Suddenly the penny drops and I blurt out: “So, Penny! How are the girls at Pilates?” Gotcha! The relief is instant. For the next thirty seconds I say Penny’s name in every sentence. Our conversation becomes the festival of Penny from Pilates. She seems pleased. Penny and I part ways with a girly kiss and I promise to go to class more than once a month. As I walk back to the car, I begin a mantra of repeating her name over and over in my head. I pray ‘Penny from Pilates’ sticks firmly in there somewhere for next time.
I’ve always been conversationally absent-minded. But I’m getting worse after four decades of meeting people. What if my forgetting is laziness? What if I am just not paying enough attention to what people tell me?
Would it be less awkward to admit: “I’m really sorry, but who are you and how do you fit into my life?” But then I realise I’m not ready to be a social pariah.
I have the same problem with reading. My book collection is a vast catalogue of forgetting. I was enthralled by “Cloudstreet” yet retained virtually nothing of the experience. I can give you a line about the plot, (neighbours) and the locale (West Leederville, wasn’t it?). Maybe a character’s name if I’m lucky (Rose Pickles?). But my affection for Cloudstreet is nothing more memorable than a warm feeling. Ask me about books I’ve devoured and all I can give you is a vague idea of a story “liked”, “loved” or “hated.”
Forgetting has consequences for my vanity, too. Deep in conversation with someone cleverer than me, I’m holding my own nicely when suddenly, I’m unable to pluck the word I need from the left side of my head. Inwardly cursing, outwardly stammering, my unfinished sentence hangs in the air. My listener kindly tries to fill the awkward silence by changing the subject, but our conversation has lost its momentum and lurches to an uncomfortable end. We make our excuses, and I slink away, mortified.
Yet I can reel off reams of useless trivia, without even trying. I can recall watching a documentary that said Charlie Chaplin once entered himself in a look-alike competition and came third. I can tell you that no matter how high you throw an egg, it will never break if it lands on grass. (We just tried it at the park). I can remember my school project from year 5 revealing cows have no front teeth. And I know no-one can lick their elbow.
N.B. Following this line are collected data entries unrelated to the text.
(** * Ichimoku Cloud indicator (KLineChart): calculator and cloud renderer

    A shallow embedding of [src/extension/indicator/ichimokuCloud.ts].

    - JavaScript numbers are kept abstract: the development is parametric
      in a carrier [num] with the operations the source uses, collected in
      the class [NumOps]: addition, division, the constant [2] and the two
      comparisons [<] (with [a > b] read as [b < a]) and [>=].  Nothing is
      assumed about them except where a lemma says so ([<] a strict
      order for the window extrema, [>=] reflexive for ties).  The
      rationals give a concrete instance to compute with.
    - Array indices, periods and the displacement are integers ([Z]);
      reading an array outside its bounds yields [undefined], modelled by
      [None]; reading or writing a property of [undefined] raises the
      engine's [TypeError].
    - [calc] runs in a small state-and-exception monad over a heap that
      holds the two arrays the function touches: the caller's [dataList]
      and the freshly allocated [result].
    - [draw] is a left-to-right scan with an explicit state; the scan
      records its calls to [drawCloudPolygon], and the canvas is the list
      of drawing commands those calls issue. *)

From stdpp Require Import base tactics option list list_numbers strings.
From Stdlib Require Import ZArith QArith Lia.

Local Open Scope Z_scope.

(** ** Array access *)

(** [a[i]] for an integer [i]: [undefined] outside [0 .. length-1]. *)
Definition getZ {A : Type} (l : list A) (i : Z) : option A :=
  if decide (0 ≤ i) then l !! Z.to_nat i else None.

(** In-place update of the element at [i], when there is one. *)
Definition alterZ {A : Type} (f : A → A) (i : Z) (l : list A) : list A :=
  if decide (0 ≤ i) then alter f (Z.to_nat i) l else l.

(** Exceptions.  The source has no [throw] statement; the only exception a
    run can raise is the engine's [TypeError] (property access on
    [undefined]).  [InvalidParameter] is the error named by the
    specification's taxonomy; it is listed so that statements can speak
    about it. *)
Inductive error : Type :=
  | TypeError
  | InvalidParameter.

(** ** Numbers *)

Class NumOps (num : Type) : Type := mkNumOps {
  add : num → num → num;
  div : num → num → num;
  two : num;
  (** [lt a b] is [a < b], and also [b > a] *)
  lt : num → num → bool;
  (** [ge a b] is [a >= b] *)
  ge : num → num → bool
}.

(** ** Data model *)

(** The fields of [KLineData] the indicator reads. *)
Record KLineData (num : Type) : Type := mkKLineData {
  high : num;
  low : num;
  close : num
}.
Arguments mkKLineData {num} _ _ _.
Arguments high {num} _.
Arguments low {num} _.
Arguments close {num} _.

(** [interface IchimokuCloud]: five optional numbers. *)
Record IchimokuCloud (num : Type) : Type := mkIchimokuCloud {
  tenkan : option num;
  kijun : option num;
  chikou : option num;
  senkou1 : option num;
  senkou2 : option num
}.
Arguments mkIchimokuCloud {num} _ _ _ _ _.
Arguments tenkan {num} _.
Arguments kijun {num} _.
Arguments chikou {num} _.
Arguments senkou1 {num} _.
Arguments senkou2 {num} _.

(** The object literal [{}]. *)
Definition empty_point {num : Type} : IchimokuCloud num :=
  mkIchimokuCloud None None None None None.

Definition set_tenkan {num : Type} (v : num) (p : IchimokuCloud num) :=
  mkIchimokuCloud (Some v) (kijun p) (chikou p) (senkou1 p) (senkou2 p).
Definition set_kijun {num : Type} (v : num) (p : IchimokuCloud num) :=
  mkIchimokuCloud (tenkan p) (Some v) (chikou p) (senkou1 p) (senkou2 p).
Definition set_chikou {num : Type} (v : num) (p : IchimokuCloud num) :=
  mkIchimokuCloud (tenkan p) (kijun p) (Some v) (senkou1 p) (senkou2 p).
Definition set_senkou1 {num : Type} (v : num) (p : IchimokuCloud num) :=
  mkIchimokuCloud (tenkan p) (kijun p) (chikou p) (Some v) (senkou2 p).
Definition set_senkou2 {num : Type} (v : num) (p : IchimokuCloud num) :=
  mkIchimokuCloud (tenkan p) (kijun p) (chikou p) (senkou1 p) (Some v).

(** ** The heap and its monad *)

Record heap (num : Type) : Type := mkHeap {
  dataList : list (KLineData num);
  result : list (IchimokuCloud num)
}.
Arguments mkHeap {num} _ _.
Arguments dataList {num} _.
Arguments result {num} _.

Inductive outcome (num A : Type) : Type :=
  | Ok (a : A) (h : heap num)
  | Throw (e : error) (h : heap num).
Arguments Ok {num A} a h.
Arguments Throw {num A} e h.

Definition M (num A : Type) : Type := heap num → outcome num A.

Definition ret {num A : Type} (a : A) : M num A := fun h => Ok a h.

Definition bind {num A B : Type} (m : M num A) (k : A → M num B) : M num B :=
  fun h => match m h with
           | Ok a h' => k a h'
           | Throw e h' => Throw e h'
           end.

Notation "x <- m ;; k" := (bind m (fun x => k))
  (at level 100, m at next level, right associativity).
Notation "m ;;; k" := (bind m (fun _ => k))
  (at level 100, right associativity).

Definition when {num : Type} (b : bool) (m : M num unit) : M num unit :=
  if b then m else ret tt.

(** A loop over a list of indices carrying an accumulator. *)
Fixpoint foldM {num A S : Type} (body : S → A → M num S) (s : S) (l : list A)
    : M num S :=
  match l with
  | [] => ret s
  | a :: l' => s' <- body s a ;; foldM body s' l'
  end.

Definition forM {num A : Type} (body : A → M num unit) (l : list A)
    : M num unit :=
  foldM (fun _ a => body a) tt l.

(** The heap a run leaves behind, and the value it returns. *)
Definition heap_of {num A : Type} (o : outcome num A) : heap num :=
  match o with Ok _ h => h | Throw _ h => h end.

Definition value_of {num A : Type} (o : outcome num A) : option A :=
  match o with Ok a _ => Some a | Throw _ _ => None end.

(** *** Primitive accesses *)

(** [dataList[i]] followed by a property read. *)
Definition read_data {num : Type} (i : Z) : M num (KLineData num) :=
  fun h => match getZ (dataList h) i with
           | Some b => Ok b h
           | None => Throw TypeError h
           end.

(** [const result = []]. *)
Definition new_result {num : Type} : M num unit :=
  fun h => Ok tt (mkHeap (dataList h) []).

(** [result.push({})]. *)
Definition push_empty {num : Type} : M num unit :=
  fun h => Ok tt (mkHeap (dataList h) (result h ++ [empty_point])).

(** [result[i]] followed by a property read. *)
Definition read_result {num : Type} (i : Z) : M num (IchimokuCloud num) :=
  fun h => match getZ (result h) i with
           | Some p => Ok p h
           | None => Throw TypeError h
           end.

(** [result[i].field = v]. *)
Definition write_result {num : Type} (i : Z)
    (f : IchimokuCloud num → IchimokuCloud num) : M num unit :=
  fun h => match getZ (result h) i with
           | Some _ => Ok tt (mkHeap (dataList h) (alterZ f i (result h)))
           | None => Throw TypeError h
           end.

(** [dataList.length]. *)
Definition data_length {num : Type} : M num Z :=
  fun h => Ok (Z.of_nat (length (dataList h))) h.

(** [return result]. *)
Definition get_result {num : Type} : M num (list (IchimokuCloud num)) :=
  fun h => Ok (result h) h.

(** ** [getHighest] and [getLowest] *)

Definition getHighest {num : Type} `{!NumOps num} (endIndex period : Z) : M num num :=
  let startIndex := Z.max 0 (endIndex - period + 1) in
  b0 <- read_data startIndex ;;
  foldM (fun highest i =>
           b <- read_data i ;;
           ret (if lt highest (high b) then high b else highest))
        (high b0) (seqZ (startIndex + 1) (endIndex - startIndex)).

Definition getLowest {num : Type} `{!NumOps num} (endIndex period : Z) : M num num :=
  let startIndex := Z.max 0 (endIndex - period + 1) in
  b0 <- read_data startIndex ;;
  foldM (fun lowest i =>
           b <- read_data i ;;
           ret (if lt (low b) lowest then low b else lowest))
        (low b0) (seqZ (startIndex + 1) (endIndex - startIndex)).

(** [(getHighest(dataList, i, period) + getLowest(dataList, i, period)) / 2] *)
Definition midpoint {num : Type} `{!NumOps num} (i period : Z) : M num num :=
  hi <- getHighest i period ;;
  lo <- getLowest i period ;;
  ret (div (add hi lo) two).

(** ** [calc] *)

(** The callback of [dataList.forEach], at element [kLineData], index [i]. *)
Definition calc_body {num : Type} `{!NumOps num}
    (tenkanPeriod kijunPeriod senkouBPeriod displacement : Z)
    (i : Z) (kLineData : KLineData num) : M num unit :=
  when (bool_decide (tenkanPeriod - 1 ≤ i))
       (v <- midpoint i tenkanPeriod ;; write_result i (set_tenkan v)) ;;;
  when (bool_decide (kijunPeriod - 1 ≤ i))
       (v <- midpoint i kijunPeriod ;; write_result i (set_kijun v)) ;;;
  p <- read_result i ;;
  match tenkan p, kijun p with
  | Some tenkanVal, Some kijunVal =>
      write_result (i + displacement)
                   (set_senkou1 (div (add tenkanVal kijunVal) two))
  | _, _ => ret tt
  end ;;;
  when (bool_decide (senkouBPeriod - 1 ≤ i))
       (v <- midpoint i senkouBPeriod ;;
        write_result (i + displacement) (set_senkou2 v)) ;;;
  when (bool_decide (displacement ≤ i))
       (write_result (i - displacement) (set_chikou (close kLineData))).

(** [dataList.forEach(callback)]: the elements and their indices are those
    of the array when the iteration starts. *)
Definition forEach_data {num : Type}
    (callback : Z → KLineData num → M num unit) : M num unit :=
  fun h => foldM (fun _ ib => callback (Z.of_nat (fst ib)) (snd ib)) tt
                 (imap pair (dataList h)) h.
But can I remember to dress my 6-year-old lad in a beret and moustache for school French day? Nope. And that’s after reading the note from his teacher a fortnight ago and writing a reminder in big red letters in my diary. Let’s just say I forgot to check my diary. A small boy rolled up to school in his regulation blue shorts and white shirt to be met by a crowd of petits enfants oozing Gallic charm. I made a mad dash home to fetch sobbing child a stripey Breton shirt and a jaunty knotted scarf and missed my Pilates class with Penny.
Lately I seem to be unable to picture my children as babies. This frustration is particularly acute with my eldest. As a toddler, I knew every dimple and freckle on his little face by heart. I thought I would never forget the sight of him crawling commando down the hallway. Or how at age five, he would slurp jelly through the two-finger gap in his teeth. Now I can only summon the 13 years of memories by consulting photographs or watching old home movies. My mind will not reproduce even the things dearest to me.
Is there a remedy for forgetfulness? I’m yet to find it, though I know paragons of memory who swear by Sudoko and crosswords. And bridge. The closest I’ve come to mentally stimulating card games is Strip Jack Poker. Come to think of it, I’ve never forgotten anyone I played that with.